■ PROBLEM TO SOLVE: Within the listing below, how many lines hold the string "Lemma"? Only the number should be given.

■ SUPPLIED RECORDS:
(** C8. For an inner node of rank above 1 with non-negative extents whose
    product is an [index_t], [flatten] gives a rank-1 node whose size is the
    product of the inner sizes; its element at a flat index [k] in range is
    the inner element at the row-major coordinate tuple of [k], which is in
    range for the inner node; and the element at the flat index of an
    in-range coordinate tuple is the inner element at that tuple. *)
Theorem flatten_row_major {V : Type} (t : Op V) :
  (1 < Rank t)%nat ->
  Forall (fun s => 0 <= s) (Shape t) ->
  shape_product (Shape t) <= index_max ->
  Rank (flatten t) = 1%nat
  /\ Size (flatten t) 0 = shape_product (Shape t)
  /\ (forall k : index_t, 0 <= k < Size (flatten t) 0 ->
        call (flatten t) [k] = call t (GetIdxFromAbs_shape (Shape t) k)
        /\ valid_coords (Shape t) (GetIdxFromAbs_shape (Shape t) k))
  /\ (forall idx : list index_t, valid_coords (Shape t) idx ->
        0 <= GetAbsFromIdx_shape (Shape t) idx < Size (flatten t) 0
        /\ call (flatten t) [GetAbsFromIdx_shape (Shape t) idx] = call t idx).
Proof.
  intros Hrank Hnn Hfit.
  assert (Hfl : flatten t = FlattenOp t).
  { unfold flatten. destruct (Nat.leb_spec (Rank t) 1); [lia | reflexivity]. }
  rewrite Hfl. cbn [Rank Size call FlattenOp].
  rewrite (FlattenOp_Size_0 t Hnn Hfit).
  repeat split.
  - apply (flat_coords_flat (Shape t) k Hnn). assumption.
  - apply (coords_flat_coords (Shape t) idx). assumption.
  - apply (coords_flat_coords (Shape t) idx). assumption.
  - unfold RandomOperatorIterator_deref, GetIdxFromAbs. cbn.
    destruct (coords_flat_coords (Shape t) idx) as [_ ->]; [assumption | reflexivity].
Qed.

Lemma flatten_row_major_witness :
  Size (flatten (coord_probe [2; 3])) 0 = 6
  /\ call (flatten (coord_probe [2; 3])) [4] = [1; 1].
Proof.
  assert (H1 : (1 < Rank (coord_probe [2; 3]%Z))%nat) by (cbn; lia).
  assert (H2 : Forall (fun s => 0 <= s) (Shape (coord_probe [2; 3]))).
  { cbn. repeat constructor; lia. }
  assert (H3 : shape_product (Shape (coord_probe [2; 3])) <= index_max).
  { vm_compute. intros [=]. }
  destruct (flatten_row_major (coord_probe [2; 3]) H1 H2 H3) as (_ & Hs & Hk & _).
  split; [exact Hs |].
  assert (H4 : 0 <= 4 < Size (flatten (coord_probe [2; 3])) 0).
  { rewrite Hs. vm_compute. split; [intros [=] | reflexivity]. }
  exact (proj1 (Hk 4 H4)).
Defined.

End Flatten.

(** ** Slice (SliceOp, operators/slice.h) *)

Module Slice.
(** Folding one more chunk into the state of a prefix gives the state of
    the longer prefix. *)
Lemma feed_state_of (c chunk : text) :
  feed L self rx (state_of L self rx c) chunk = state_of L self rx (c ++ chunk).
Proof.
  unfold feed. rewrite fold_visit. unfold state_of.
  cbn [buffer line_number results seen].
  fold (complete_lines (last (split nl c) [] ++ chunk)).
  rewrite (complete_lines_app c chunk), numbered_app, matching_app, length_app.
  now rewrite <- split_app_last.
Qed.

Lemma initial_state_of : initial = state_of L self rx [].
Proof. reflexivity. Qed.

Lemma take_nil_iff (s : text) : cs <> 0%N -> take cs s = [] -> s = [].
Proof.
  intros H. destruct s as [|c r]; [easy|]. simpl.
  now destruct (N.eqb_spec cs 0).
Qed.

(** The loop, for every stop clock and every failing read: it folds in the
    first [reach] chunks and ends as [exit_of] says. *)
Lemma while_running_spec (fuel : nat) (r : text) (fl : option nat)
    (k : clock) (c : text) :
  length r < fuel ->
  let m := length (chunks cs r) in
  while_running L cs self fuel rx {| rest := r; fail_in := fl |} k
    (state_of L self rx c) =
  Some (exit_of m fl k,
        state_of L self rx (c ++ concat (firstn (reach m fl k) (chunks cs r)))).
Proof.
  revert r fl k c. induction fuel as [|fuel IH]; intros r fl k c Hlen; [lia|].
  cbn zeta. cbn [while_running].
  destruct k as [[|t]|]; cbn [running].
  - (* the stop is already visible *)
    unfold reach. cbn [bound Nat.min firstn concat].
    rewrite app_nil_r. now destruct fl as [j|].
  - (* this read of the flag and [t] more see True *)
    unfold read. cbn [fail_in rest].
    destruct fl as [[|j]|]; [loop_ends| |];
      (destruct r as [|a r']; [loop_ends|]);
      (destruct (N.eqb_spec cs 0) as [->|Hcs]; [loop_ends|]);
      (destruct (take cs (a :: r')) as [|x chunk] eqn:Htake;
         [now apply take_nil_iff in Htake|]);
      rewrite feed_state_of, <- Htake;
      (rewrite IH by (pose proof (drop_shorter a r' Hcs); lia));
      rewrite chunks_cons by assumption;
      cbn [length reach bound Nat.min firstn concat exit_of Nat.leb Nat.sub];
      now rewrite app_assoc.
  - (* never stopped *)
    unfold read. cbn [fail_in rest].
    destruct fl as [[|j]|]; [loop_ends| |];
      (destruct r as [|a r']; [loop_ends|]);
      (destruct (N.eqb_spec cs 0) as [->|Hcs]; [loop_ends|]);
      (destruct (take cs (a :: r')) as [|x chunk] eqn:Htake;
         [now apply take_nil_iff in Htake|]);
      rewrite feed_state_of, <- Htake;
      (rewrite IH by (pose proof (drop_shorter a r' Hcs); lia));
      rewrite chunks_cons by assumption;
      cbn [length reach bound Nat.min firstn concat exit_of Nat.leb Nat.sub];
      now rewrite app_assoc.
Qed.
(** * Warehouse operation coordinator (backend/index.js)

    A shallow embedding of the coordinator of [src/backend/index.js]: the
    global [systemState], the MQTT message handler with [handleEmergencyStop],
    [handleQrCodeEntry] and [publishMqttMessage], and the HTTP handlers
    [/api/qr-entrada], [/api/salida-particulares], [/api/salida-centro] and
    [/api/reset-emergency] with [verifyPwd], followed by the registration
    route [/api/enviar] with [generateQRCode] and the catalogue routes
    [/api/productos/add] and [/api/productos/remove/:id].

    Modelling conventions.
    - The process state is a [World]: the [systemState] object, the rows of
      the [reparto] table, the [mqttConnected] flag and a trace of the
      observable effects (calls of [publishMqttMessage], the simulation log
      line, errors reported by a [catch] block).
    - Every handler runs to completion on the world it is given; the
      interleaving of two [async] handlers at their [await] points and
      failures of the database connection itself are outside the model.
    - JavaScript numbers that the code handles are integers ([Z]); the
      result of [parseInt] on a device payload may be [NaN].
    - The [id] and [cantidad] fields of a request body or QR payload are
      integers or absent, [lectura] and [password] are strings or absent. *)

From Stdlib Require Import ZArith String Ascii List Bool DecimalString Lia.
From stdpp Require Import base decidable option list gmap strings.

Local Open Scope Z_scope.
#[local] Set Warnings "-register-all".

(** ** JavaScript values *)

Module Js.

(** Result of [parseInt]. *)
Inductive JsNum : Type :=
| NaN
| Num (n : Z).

■ TASK RESPONSE: 5